For this exercise, reproduce the entries below exactly, but only from the line containing "End TelemetryExamples." through the line containing "Lemma sub_fuel_hit n", both included.
# # # # # # #
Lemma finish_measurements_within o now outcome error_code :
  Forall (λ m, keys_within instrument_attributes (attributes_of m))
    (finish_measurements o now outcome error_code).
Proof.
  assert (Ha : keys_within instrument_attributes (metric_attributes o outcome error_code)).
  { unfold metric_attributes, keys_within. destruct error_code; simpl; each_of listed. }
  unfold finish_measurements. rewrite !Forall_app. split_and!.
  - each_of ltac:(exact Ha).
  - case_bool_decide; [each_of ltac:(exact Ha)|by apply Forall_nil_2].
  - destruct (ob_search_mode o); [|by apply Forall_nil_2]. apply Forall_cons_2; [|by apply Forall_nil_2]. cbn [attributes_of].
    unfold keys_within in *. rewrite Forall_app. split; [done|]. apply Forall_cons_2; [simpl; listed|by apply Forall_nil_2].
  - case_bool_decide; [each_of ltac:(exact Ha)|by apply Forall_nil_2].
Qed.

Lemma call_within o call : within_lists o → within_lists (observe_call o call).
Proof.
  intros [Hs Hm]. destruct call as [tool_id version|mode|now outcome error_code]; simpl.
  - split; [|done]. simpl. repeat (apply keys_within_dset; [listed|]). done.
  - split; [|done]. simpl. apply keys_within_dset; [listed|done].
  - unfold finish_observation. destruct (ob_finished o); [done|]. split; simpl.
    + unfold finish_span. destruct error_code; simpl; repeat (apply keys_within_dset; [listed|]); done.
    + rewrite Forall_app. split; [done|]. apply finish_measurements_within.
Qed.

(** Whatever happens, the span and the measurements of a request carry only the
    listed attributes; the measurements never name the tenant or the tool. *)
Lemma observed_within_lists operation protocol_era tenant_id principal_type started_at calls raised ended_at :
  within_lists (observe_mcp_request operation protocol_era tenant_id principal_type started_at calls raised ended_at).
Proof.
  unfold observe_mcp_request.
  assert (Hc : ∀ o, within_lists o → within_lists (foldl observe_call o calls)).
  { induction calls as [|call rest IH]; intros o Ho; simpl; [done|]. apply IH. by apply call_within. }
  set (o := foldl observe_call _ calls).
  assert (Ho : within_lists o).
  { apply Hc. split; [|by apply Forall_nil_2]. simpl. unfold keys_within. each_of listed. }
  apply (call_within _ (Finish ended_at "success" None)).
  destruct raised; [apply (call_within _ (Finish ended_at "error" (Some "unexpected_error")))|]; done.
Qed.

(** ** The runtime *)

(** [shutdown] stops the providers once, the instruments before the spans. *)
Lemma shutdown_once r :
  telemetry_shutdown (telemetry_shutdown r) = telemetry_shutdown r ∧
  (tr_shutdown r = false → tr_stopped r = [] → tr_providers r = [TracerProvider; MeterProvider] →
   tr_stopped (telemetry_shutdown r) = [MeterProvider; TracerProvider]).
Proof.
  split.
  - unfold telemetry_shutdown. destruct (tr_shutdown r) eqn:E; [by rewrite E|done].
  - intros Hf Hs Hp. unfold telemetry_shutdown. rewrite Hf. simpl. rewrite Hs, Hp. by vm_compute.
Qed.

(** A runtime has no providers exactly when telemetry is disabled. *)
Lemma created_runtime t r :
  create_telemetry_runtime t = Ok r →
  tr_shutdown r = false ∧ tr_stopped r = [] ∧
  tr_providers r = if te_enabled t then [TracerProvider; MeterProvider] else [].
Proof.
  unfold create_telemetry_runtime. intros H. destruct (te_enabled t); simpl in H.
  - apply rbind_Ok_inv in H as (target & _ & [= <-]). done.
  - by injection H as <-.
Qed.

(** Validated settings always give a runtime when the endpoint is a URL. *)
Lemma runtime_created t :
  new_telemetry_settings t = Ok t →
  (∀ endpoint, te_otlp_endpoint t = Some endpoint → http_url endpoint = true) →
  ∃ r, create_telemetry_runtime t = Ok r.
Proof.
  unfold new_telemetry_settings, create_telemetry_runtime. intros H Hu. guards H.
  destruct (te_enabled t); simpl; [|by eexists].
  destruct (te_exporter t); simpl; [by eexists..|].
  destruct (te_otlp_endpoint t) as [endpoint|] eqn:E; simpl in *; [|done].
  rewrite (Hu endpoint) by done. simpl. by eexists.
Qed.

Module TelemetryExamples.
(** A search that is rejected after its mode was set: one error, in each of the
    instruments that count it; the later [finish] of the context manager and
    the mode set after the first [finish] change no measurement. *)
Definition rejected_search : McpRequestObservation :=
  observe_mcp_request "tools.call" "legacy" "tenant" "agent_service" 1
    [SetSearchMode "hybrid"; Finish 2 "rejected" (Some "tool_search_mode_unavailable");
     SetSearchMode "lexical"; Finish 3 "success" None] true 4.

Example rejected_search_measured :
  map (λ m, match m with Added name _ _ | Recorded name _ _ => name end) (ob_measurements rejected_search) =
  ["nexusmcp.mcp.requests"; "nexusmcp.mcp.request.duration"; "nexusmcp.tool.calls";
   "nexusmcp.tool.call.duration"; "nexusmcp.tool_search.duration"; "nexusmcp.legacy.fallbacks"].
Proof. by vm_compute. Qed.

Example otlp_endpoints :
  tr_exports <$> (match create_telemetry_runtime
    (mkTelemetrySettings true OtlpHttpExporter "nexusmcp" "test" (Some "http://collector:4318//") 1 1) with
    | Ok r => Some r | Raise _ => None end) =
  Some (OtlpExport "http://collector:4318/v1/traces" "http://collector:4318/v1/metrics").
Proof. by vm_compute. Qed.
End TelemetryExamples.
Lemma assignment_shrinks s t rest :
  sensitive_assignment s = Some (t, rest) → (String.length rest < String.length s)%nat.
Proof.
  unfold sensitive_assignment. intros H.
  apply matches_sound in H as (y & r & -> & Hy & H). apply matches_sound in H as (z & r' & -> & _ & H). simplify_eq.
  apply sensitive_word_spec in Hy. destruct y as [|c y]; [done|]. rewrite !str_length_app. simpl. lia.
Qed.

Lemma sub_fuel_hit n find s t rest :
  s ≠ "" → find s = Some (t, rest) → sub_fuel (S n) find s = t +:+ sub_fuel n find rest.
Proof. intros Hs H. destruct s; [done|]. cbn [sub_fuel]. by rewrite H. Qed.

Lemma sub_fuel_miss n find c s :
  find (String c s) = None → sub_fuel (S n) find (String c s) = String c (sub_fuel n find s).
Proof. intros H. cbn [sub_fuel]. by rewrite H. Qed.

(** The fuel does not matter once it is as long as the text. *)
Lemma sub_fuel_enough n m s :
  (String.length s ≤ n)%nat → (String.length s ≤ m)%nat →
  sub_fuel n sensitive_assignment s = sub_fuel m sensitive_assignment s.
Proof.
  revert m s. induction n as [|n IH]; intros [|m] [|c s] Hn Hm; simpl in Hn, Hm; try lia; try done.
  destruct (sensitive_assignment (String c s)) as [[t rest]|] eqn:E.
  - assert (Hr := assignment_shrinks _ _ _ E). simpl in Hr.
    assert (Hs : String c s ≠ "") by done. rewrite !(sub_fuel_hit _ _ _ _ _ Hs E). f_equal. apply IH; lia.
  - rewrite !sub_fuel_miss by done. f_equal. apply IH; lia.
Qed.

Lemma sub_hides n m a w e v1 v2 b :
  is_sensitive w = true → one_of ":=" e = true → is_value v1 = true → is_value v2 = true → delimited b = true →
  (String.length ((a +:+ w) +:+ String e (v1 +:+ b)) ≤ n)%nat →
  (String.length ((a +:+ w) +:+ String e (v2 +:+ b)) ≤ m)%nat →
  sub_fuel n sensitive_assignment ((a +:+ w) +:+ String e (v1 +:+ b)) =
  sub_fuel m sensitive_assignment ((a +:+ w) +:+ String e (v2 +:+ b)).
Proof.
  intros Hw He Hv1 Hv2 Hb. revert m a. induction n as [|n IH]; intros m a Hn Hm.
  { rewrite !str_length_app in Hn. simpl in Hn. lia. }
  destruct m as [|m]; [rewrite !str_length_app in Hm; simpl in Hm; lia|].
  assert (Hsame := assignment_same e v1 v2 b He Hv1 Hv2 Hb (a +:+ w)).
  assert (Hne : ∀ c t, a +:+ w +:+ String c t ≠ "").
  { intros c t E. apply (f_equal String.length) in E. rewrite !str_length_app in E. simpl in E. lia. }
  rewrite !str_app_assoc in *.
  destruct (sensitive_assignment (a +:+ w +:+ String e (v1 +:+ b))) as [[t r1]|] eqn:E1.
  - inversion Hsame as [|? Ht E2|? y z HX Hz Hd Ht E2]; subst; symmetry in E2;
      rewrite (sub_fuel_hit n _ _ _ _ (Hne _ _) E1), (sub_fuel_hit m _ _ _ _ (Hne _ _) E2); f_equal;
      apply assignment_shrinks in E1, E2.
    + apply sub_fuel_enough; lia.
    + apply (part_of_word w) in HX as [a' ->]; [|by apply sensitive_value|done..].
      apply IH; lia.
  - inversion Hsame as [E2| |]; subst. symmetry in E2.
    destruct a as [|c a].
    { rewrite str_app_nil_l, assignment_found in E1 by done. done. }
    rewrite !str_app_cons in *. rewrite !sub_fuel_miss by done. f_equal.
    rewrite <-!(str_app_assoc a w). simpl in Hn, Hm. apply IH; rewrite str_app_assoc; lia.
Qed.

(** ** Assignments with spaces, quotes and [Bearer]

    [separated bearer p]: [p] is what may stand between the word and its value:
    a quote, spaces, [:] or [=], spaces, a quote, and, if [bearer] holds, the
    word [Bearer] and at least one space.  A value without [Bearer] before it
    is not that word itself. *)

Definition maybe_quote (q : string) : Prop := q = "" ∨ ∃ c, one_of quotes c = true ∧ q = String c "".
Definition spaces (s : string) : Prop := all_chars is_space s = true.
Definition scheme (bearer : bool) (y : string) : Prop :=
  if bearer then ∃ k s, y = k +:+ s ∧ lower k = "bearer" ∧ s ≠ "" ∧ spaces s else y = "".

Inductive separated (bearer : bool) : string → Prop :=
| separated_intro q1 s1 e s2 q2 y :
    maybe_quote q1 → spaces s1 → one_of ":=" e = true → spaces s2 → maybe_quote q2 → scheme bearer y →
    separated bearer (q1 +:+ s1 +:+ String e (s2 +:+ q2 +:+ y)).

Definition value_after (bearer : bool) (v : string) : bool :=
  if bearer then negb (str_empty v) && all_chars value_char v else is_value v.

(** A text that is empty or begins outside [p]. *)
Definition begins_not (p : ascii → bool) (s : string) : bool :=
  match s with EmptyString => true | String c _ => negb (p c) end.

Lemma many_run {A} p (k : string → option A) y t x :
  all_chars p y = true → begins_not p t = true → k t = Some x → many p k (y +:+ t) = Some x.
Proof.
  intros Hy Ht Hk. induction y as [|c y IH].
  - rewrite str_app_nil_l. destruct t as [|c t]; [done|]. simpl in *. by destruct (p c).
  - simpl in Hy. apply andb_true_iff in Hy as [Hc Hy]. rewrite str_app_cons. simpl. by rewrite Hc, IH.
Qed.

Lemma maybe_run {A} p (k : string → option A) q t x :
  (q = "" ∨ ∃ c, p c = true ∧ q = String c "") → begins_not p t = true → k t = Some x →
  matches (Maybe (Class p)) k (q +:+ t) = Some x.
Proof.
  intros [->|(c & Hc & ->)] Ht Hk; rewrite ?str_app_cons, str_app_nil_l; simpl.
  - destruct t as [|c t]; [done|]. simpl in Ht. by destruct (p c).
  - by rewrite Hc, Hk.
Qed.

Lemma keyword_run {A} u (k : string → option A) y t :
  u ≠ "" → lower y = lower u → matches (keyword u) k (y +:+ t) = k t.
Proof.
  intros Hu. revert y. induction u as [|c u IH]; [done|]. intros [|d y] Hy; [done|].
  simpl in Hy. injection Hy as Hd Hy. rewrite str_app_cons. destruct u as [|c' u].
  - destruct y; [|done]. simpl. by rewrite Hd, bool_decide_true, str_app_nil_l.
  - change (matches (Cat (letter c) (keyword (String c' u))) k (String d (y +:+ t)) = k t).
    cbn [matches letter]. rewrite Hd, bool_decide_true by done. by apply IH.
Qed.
# # # # # # #
Written solution:
End TelemetryExamples.
Lemma assignment_shrinks s t rest :
  sensitive_assignment s = Some (t, rest) → (String.length rest < String.length s)%nat.
Proof.
  unfold sensitive_assignment. intros H.
  apply matches_sound in H as (y & r & -> & Hy & H). apply matches_sound in H as (z & r' & -> & _ & H). simplify_eq.
  apply sensitive_word_spec in Hy. destruct y as [|c y]; [done|]. rewrite !str_length_app. simpl. lia.
Qed.

Lemma sub_fuel_hit n find s t rest :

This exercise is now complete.